◆ EXERCISE AIM ◆
All lines holding the word "entries" are to be copied from the records beneath.

= Beginning of Section =

(** The cell is in the part of no box of the layout that is on the
    screen. *)
Definition uncovered self wbs p : Prop :=
  Forall (fun wb => ~ in_box (on_screen self wb.2) p) wbs.

Lemma painted_dim self self' ws wb :
  Screen.dim self' = Screen.dim self -> painted self' ws wb = painted self ws wb.
Proof. intros Hd. unfold painted. by rewrite (cells_dim _ _ _ Hd). Qed.

Lemma frame_paint_dim self self' wbs ws :
  Screen.dim self' = Screen.dim self ->
  frame_paint self' wbs ws = frame_paint self wbs ws.
Proof.
  intros Hd. unfold frame_paint. induction wbs as [|wb wbs IH]; [done|].
  cbn [flat_map]. by rewrite IH, (painted_dim _ _ _ _ Hd).
Qed.

Lemma painted_confined self ws wb :
  Area.wf (Screen.bbox self) -> Area.wf wb.2 ->
  confined (on_screen self wb.2) (painted self ws wb).
Proof.
  intros Hs Hb. unfold painted.
  destruct (ws !! wb.1) as [w|]; [|apply confined_nil].
  destruct (cells self wb.2) as [c|] eqn:Hc; [|apply confined_nil].
  destruct (cells_view _ _ _ Hs Hb Hc) as (Hok & <-). by apply paint_confined.
Qed.

Lemma painted_local self ws wb : local (painted self ws wb).
Proof. unfold painted. repeat case_match; apply paint_local || apply local_nil. Qed.

(** A frame leaves the cells that no box covers as they were. *)
Lemma frame_paint_outside self wbs ws d p :
  Area.wf (Screen.bbox self) -> Forall (fun wb => Area.wf wb.2) wbs ->
  uncovered self wbs p ->
  Display.shown (Display.run d (frame_paint self wbs ws)) !! p
  = Display.shown d !! p.
Proof.
  intros Hs Hwf Hout. revert d.
  induction Hwf as [|wb wbs Hb _ IH]; intros d; [done|].
  apply Forall_cons in Hout as [Hp Hout]. unfold frame_paint. cbn [flat_map].
  rewrite run_app. fold (frame_paint self wbs ws).
  rewrite IH by done. by apply painted_confined.
Qed.

(** Where one box only covers a cell, the frame leaves on it what the
    widget of that box paints. *)
Lemma frame_paint_alone self wbs ws k wb d d' p :
  Area.wf (Screen.bbox self) -> Forall (fun wb => Area.wf wb.2) wbs ->
  wbs !! k = Some wb ->
  uncovered self (take k wbs) p -> uncovered self (drop (S k) wbs) p ->
  Display.shown d !! p = Display.shown d' !! p ->
  Display.shown (Display.run d (frame_paint self wbs ws)) !! p
  = Display.shown (Display.run d' (painted self ws wb)) !! p.
Proof.
  intros Hs Hwf Hk Hbefore Hafter Hd.
  rewrite <- (take_drop_middle wbs k wb Hk). unfold frame_paint.
  rewrite flat_map_app. cbn [flat_map]. rewrite !run_app.
  fold (frame_paint self (take k wbs) ws) (frame_paint self (drop (S k) wbs) ws).
  rewrite frame_paint_outside by (done || by apply Forall_drop).
  apply painted_local.
  by rewrite frame_paint_outside by (done || by apply Forall_take).
Qed.

(** Boxes that overlap: the entries paint in the order of the layout,
    so a cell shows what the last entry that covers it leaves there,
    painting over what the entries before it left. *)
Lemma frame_paint_over self wbs ws k wb d p :
  Area.wf (Screen.bbox self) -> Forall (fun wb => Area.wf wb.2) wbs ->
  wbs !! k = Some wb -> uncovered self (drop (S k) wbs) p ->
  Display.shown (Display.run d (frame_paint self wbs ws)) !! p
  = Display.shown
      (Display.run (Display.run d (frame_paint self (take k wbs) ws))
         (painted self ws wb)) !! p.
Proof.
  intros Hs Hwf Hk Hafter.
  rewrite <- (take_drop_middle wbs k wb Hk) at 1. unfold frame_paint.
  rewrite flat_map_app. cbn [flat_map]. rewrite !run_app.
  fold (frame_paint self (take k wbs) ws) (frame_paint self (drop (S k) wbs) ws).
  by rewrite frame_paint_outside by (done || by apply Forall_drop).
Qed.

(** One widget of the layout is drawn: on the display, the effect is
    what the entry paints. *)
Lemma draw_widget_paints pos ws wb w self :
  Term.reliable (Screen.out self) ->
  Area.wf (Screen.bbox self) -> Area.wf wb.2 -> ws !! wb.1 = Some w ->
  exists cs self', queues (draw_widget pos w wb.2) self cs self' /\
    same_display cs (painted self ws wb).
Proof.
  intros Hr Hs Hb Hw. unfold queues, draw_widget, painted. rewrite Hw.
  destruct (cells self wb.2) as [c|] eqn:Hc.
  - destruct (cells_view _ _ _ Hs Hb Hc) as (Hok & _).
    destruct (set_style_queues_aux
                (Theme_style (Cells.theme c self) (style_group w)) self Hr)
      as (s1 & Hq1 & _).
    destruct (draw_paints w c pos s1 (proj2 (proj2 Hq1)) Hok)
      as (cs2 & s2 & Hq2 & Hsame).
    eexists _, s2. split; [exact (queues_seq _ _ _ _ _ _ _ Hq1 Hq2)|].
    by rewrite (same_display_silent _ (style_cmds_silent _ _)), Hsame.
  - exists [], self. split; [by apply queues_ret|done].
Qed.

(** The loop of [draw]: on the display, the effect is [frame_paint]. *)
Lemma draw_loop_paints pos wbs ws self :
  Term.reliable (Screen.out self) ->
  Area.wf (Screen.bbox self) -> Forall (fun wb => Area.wf wb.2) wbs ->
  exists cs self',
    queues (io_for wbs (fun wb =>
              match ws !! wb.1 with
              | Some widget => draw_widget pos widget wb.2
              | None => io_ret tt
              end)) self cs self' /\
    same_display cs (frame_paint self wbs ws).
Proof.
  intros Hr Hs Hwf. revert self Hr Hs.
  induction Hwf as [|wb wbs Hb _ IH]; intros self Hr Hs.
  { exists [], self. split; [by apply queues_ret|done]. }
  cbn [io_for].
  assert (exists cs1 s1,
            queues (match ws !! wb.1 with
                    | Some widget => draw_widget pos widget wb.2
                    | None => io_ret tt
                    end) self cs1 s1 /\ same_display cs1 (painted self ws wb))
    as (cs1 & s1 & Hq1 & Hsame1).
  { destruct (ws !! wb.1) as [w|] eqn:Hw; [by apply draw_widget_paints|].
    exists [], self. split; [by apply queues_ret|]. unfold painted. by rewrite Hw. }
  assert (Screen.dim s1 = Screen.dim self) as Hd by apply Hq1.
  destruct (IH s1) as (cs2 & s2 & Hq2 & Hsame2); [apply Hq1| |].
  { unfold Screen.bbox. by rewrite Hd. }
  exists (cs1 ++ cs2), s2. split; [by eapply queues_bind|].
  unfold frame_paint. cbn [flat_map]. fold (frame_paint self wbs ws).
  by rewrite Hsame1, Hsame2, (frame_paint_dim _ _ _ _ Hd).
Qed.

End frame_display.

(** ** A wrapper that fits *)

(** The characters of a text in lines of [n] characters (of one, when
    [n] is 0), the last line with what is left. *)
Equations? chunks (n : nat) (l : list ascii) : list (list ascii)
    by wf (length l) lt :=
  chunks n [] := [];
  chunks n (a :: l) :=
    take (S (pred n)) (a :: l) :: chunks n (drop (S (pred n)) (a :: l)).
Proof. cbn. rewrite length_drop. lia. Qed.

(** Wrapping at the width, with no regard for words. *)
Definition hard_wrap : TextWrap := fun txt width =>
  string_of_list_ascii <$> chunks (Z.to_nat width) (list_ascii_of_string txt).

Lemma length_string_of_list_ascii (l : list ascii) :
  String.length (string_of_list_ascii l) = length l.
Proof. induction l; cbn; congruence. Qed.

Lemma chunks_fit n l :
  (0 < n)%nat -> Forall (fun line => (length line <= n)%nat) (chunks n l).
Proof.
  intros Hn. funelim (chunks n l); simp chunks; constructor; [|by apply H].
  rewrite length_take. lia.
Qed.

(** The lines together are the text. *)
Lemma chunks_concat n l : concat (chunks n l) = l.
Proof.
  funelim (chunks n l); simp chunks; [done|].
  cbn [concat]. rewrite H. apply take_drop.
Qed.

#[export] Instance hard_wrap_fits : @TextWrapFits hard_wrap.
Proof.
  intros txt width Hw. unfold wrap_iter, hard_wrap. apply Forall_fmap.
  eapply Forall_impl; [apply (chunks_fit (Z.to_nat width)); lia|].
  intros line Hl. cbn in Hl |- *. rewrite length_string_of_list_ascii. lia.
Qed.

(** ** Frames on the display *)

(** The boxes of a layout share no cell. *)
Definition apart (wbs : widget_boxes) : Prop :=
  forall k k' wb wb' p, wbs !! k = Some wb -> wbs !! k' = Some wb' -> k <> k' ->
    ~ (in_box wb.2 p /\ in_box wb'.2 p).

Lemma string_get_lt j line ch :
  String.get j line = Some ch -> (j < String.length line)%nat.
Proof.
  revert j. induction line as [|ch' line IH]; intros [|j] Hj; cbn in *;
    try done; [lia|]. apply IH in Hj. lia.
Qed.

Lemma in_on_screen self bbox p :
  in_box (on_screen self bbox) p <-> in_box (Screen.bbox self) p /\ in_box bbox p.
Proof. apply bbox_clip_cells. Qed.

Lemma uncovered_delete self (wbs : list (nat * BBox.t)) k p :
  uncovered self (delete k wbs) p ->
  uncovered self (take k wbs) p /\ uncovered self (drop (S k) wbs) p.
Proof. unfold uncovered. rewrite delete_take_drop. apply Forall_app. Qed.

(** In a layout of boxes that lie apart, no other box covers a cell of
    the part of a box that is on the screen. *)
Lemma apart_uncovered self (wbs : list (nat * BBox.t)) k wb p :
  apart wbs -> wbs !! k = Some wb -> in_box (on_screen self wb.2) p ->
  uncovered self (delete k wbs) p.
Proof.
  intros Hapart Hk [_ Hp]%in_on_screen. apply Forall_lookup.
  intros k' wb' Hk' [_ Hp']%in_on_screen.
  destruct (decide (k' < k)%nat).
  - rewrite list_lookup_delete_lt in Hk' by done.
    apply (Hapart k k' wb wb' p); [done..|lia|done].
  - rewrite list_lookup_delete_ge in Hk' by lia.
    apply (Hapart k (S k') wb wb' p); [done..|lia|done].
Qed.

Section frame_shown.
Context `{TH : Themes} {W : Type} `{!WidgetDraw W} `{!WidgetPaint W}.
Context `{!WidgetPaintLaws W}.
Implicit Types (self : Screen.t) (wbs : widget_boxes) (ws : list W)
  (wb : nat * BBox.t) (d : Display.t) (p : Z * Z).

Lemma run_after_clear d pre cs :
  Display.run d (pre ++ ClearAll :: cs)
  = Display.run (Display.mk (Display.cursor (Display.run d pre)) ∅) cs.
Proof. by rewrite run_app. Qed.

(** [draw] on the display: whatever the terminal showed, after the
    frame it shows what [frame_paint] leaves on a display without a
    character. *)
Lemma draw_shows wbs ws self d :
  Term.reliable (Screen.out self) ->
  Area.wf (Screen.bbox self) -> Forall (fun wb => Area.wf wb.2) wbs ->
  exists self' d0, draw wbs ws self = (ROk tt, self') /\
    Display.shown d0 = ∅ /\
    Display.run d (Term.written (Screen.out self'))
    = Display.run d0 (frame_paint self wbs ws).
Proof.
  intros Hr Hs Hwf.
  destruct (draw_run wbs ws self Hr) as (s2 & Hr2 & Hd2 & Hdraw).
  destruct (draw_loop_paints Pos.default wbs ws s2 Hr2) as (cs & s3 & Hq3 & Hsame);
    [unfold Screen.bbox; by rewrite Hd2|done|].
  destruct (Hdraw cs s3 Hq3) as (self' & Hdr & _ & _ & Hw & _).
  eexists self', (Display.mk _ ∅). split; [done|]. split; [done|].
  by rewrite Hw, app_assoc, run_after_clear, Hsame, (frame_paint_dim _ _ _ _ Hd2).
Qed.

(** What a frame leaves on a cell that one box at most covers. *)
Lemma frame_cell wbs ws self d0 p :
  Area.wf (Screen.bbox self) -> Forall (fun wb => Area.wf wb.2) wbs ->
  Display.shown d0 = ∅ ->
  let m := Display.shown (Display.run d0 (frame_paint self wbs ws)) in
  (uncovered self wbs p -> m !! p = None) /\
  (forall k wb, wbs !! k = Some wb -> uncovered self (delete k wbs) p ->
     m !! p
     = Display.shown (Display.run Display.blank (painted self ws wb)) !! p).
Proof.
  intros Hs Hwf H0 m. subst m. split.
  - intros Hout. by rewrite frame_paint_outside, H0.
  - intros k wb Hk [Hbefore Hafter]%uncovered_delete.
    apply (frame_paint_alone self wbs ws k); [done..|by rewrite H0].
Qed.

(** Clearing fills the screen with spaces. *)
Lemma clear_spaces d p :
  Display.char_at (Display.exec d ClearAll) p = " "%char.
Proof. done. Qed.

(** After a frame the user reads a space on every cell that no box of
    the layout covers, whatever the terminal showed before. *)
Lemma draw_uncovered_space wbs ws self d p :
  Term.reliable (Screen.out self) ->
  Area.wf (Screen.bbox self) -> Forall (fun wb => Area.wf wb.2) wbs ->
  uncovered self wbs p ->
  exists self', draw wbs ws self = (ROk tt, self') /\
    Display.char_at (Display.run d (Term.written (Screen.out self'))) p
    = " "%char.
Proof.
  intros Hr Hs Hwf Hout.
  destruct (draw_shows wbs ws self d Hr Hs Hwf) as (self' & d0 & Hdr & H0 & Hd).
  exists self'. split; [done|]. unfold Display.char_at. rewrite Hd.
  by rewrite (proj1 (frame_cell wbs ws self d0 p Hs Hwf H0) Hout).
Qed.

(** C13. What a frame shows.  On a terminal that does not fail, with
    a screen and boxes on the [u16] grid and widgets that keep the
    painting contract, [Screen::draw] succeeds and, whatever the
    terminal showed before: a cell that is in no box of the layout, or
    off the screen, holds no character (the user reads a space there,
    [draw_uncovered_space]); and a cell that one box only covers
    shows what the widget of that box paints on an empty screen, into
    the part of the box that is on the screen. *)
Theorem draw_frame_shown wbs ws self d :
  Term.reliable (Screen.out self) ->
  Area.wf (Screen.bbox self) -> Forall (fun wb => Area.wf wb.2) wbs ->
  exists self', draw wbs ws self = (ROk tt, self') /\
    let m := Display.shown (Display.run d (Term.written (Screen.out self'))) in
    (forall p, uncovered self wbs p -> m !! p = None) /\
    (forall k wb p, wbs !! k = Some wb -> uncovered self (delete k wbs) p ->
       m !! p
       = Display.shown (Display.run Display.blank (painted self ws wb)) !! p).
Proof.
  intros Hr Hs Hwf.
  destruct (draw_shows wbs ws self d Hr Hs Hwf) as (self' & d0 & Hdr & H0 & Hd).
  exists self'. split; [done|]. cbv zeta. rewrite Hd.
  split; [intros p|intros k wb p]; by apply frame_cell.
Qed.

= End of Section =

◆ RESULT BELOW ◆
(** Boxes that overlap: the entries paint in the order of the layout,
    painting over what the entries before it left. *)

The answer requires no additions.